Exercise objective >> Scan the records below and report how many lines contain the word "TypeError", giving the number by itself.

::: Material shown :::

Lemma rescale_to_byte_scale (b : Z) :
  (0 <= b <= 255)%Z ->
  rescale (VInt b) 100 255 = Return (b * 255 / 100)%Z.
Proof.
  intros Hrange.
  assert (Hall : forallb (fun b => match rescale (VInt b) 100 255 with
                                   | Return z => (z =? b * 255 / 100)%Z
                                   | Raise _ => false
                                   end) (seqZ 0 256) = true)
    by (vm_compute; reflexivity).
  rewrite forallb_forall in Hall. specialize (Hall b).
  destruct (rescale (VInt b) 100 255) as [z|ex].
  - f_equal. apply Z.eqb_eq, Hall, list_elem_of_In, elem_of_seqZ. lia.
  - discriminate Hall. apply list_elem_of_In, elem_of_seqZ. lia.
Qed.

Lemma rescale_to_percent_scale (h : Z) :
  (0 <= h <= 255)%Z ->
  rescale (VInt h) 255 100 = Return (h * 100 / 255)%Z.
Proof.
  intros Hrange.
  assert (Hall : forallb (fun h => match rescale (VInt h) 255 100 with
                                   | Return z => (z =? h * 100 / 255)%Z
                                   | Raise _ => false
                                   end) (seqZ 0 256) = true)
    by (vm_compute; reflexivity).
  rewrite forallb_forall in Hall. specialize (Hall h).
  destruct (rescale (VInt h) 255 100) as [z|ex].
  - f_equal. apply Z.eqb_eq, Hall, list_elem_of_In, elem_of_seqZ. lia.
  - discriminate Hall. apply list_elem_of_In, elem_of_seqZ. lia.
Qed.

(** X22. Updating the entity from a device record whose brightness is an
    integer percentage b, 0 <= b <= 100: the entity is on exactly when the
    record's power is the string "on", and its brightness becomes the
    percentage rescaled to 0..255 and truncated, b * 255 // 100 (so 100 gives
    255 and 50 gives 127). A record without a brightness counts as 100. *)
Theorem update_from_device_data_scales_brightness
    (device_data : dict) (self : light) (b : Z) :
  dict_get_or device_data "brightness" (VInt 100) = VInt b ->
  (0 <= b <= 100)%Z ->
  _update_from_device_data device_data self
  = (Return tt,
     {| _attr_is_on := eq_str (dict_get_or device_data "power" (VStr "off")) "on";
        _attr_brightness := (b * 255 / 100)%Z |})
  /\ (0 <= b * 255 / 100 <= 255)%Z
  /\ (device_data !! "brightness" = None -> b = 100%Z).
Proof.
  intros Hbrightness Hrange.
  split; [|split].
  - unfold _update_from_device_data, bind, modify. rewrite Hbrightness.
    rewrite rescale_to_byte_scale by lia. reflexivity.
  - split; [apply Z.div_pos; lia|]. apply Z.div_le_upper_bound; lia.
  - intros Hmissing. unfold dict_get_or in Hbrightness. rewrite Hmissing in Hbrightness.
    cbn in Hbrightness. congruence.
Qed.

(** X23. Updating the entity from a device record whose brightness is not a
    number (None, a string, a list or a dictionary) raises [TypeError] and
    leaves the entity half updated: the power state is already the new one,
    the brightness still the old one. A brightness above 100, which the
    one-byte field of the status frame can carry up to 255, is not refused:
    the entity's brightness becomes b * 255 // 100, beyond the 0..255 scale. *)
Theorem update_from_device_data_on_odd_brightness
    (device_data : dict) (self : light) (v : val) :
  dict_get_or device_data "brightness" (VInt 100) = v ->
  let power_on := eq_str (dict_get_or device_data "power" (VStr "off")) "on" in
  (v = VNone \/ (exists s, v = VStr s) \/ (exists l, v = VList l) \/ (exists d, v = VDict d) ->
   _update_from_device_data device_data self
   = (Raise (Exn TypeError "unsupported operand type(s) for /"),
      {| _attr_is_on := power_on; _attr_brightness := _attr_brightness self |}))
  /\ (forall b, v = VInt b -> (100 < b <= 255)%Z ->
      _update_from_device_data device_data self
      = (Return tt, {| _attr_is_on := power_on; _attr_brightness := (b * 255 / 100)%Z |})
      /\ (255 < b * 255 / 100)%Z).
Proof.
  intros Hbrightness power_on. subst power_on. split.
  - intros [-> | [[s ->] | [[l ->] | [d ->]]]];
      unfold _update_from_device_data, bind, modify; rewrite Hbrightness; reflexivity.
  - intros b -> Hrange. split.
    + unfold _update_from_device_data, bind, modify. rewrite Hbrightness.
      rewrite rescale_to_byte_scale by lia. reflexivity.
    + enough (256 <= b * 255 / 100)%Z by lia. apply Z.div_le_lower_bound; lia.
Qed.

:::

Task solution >> 2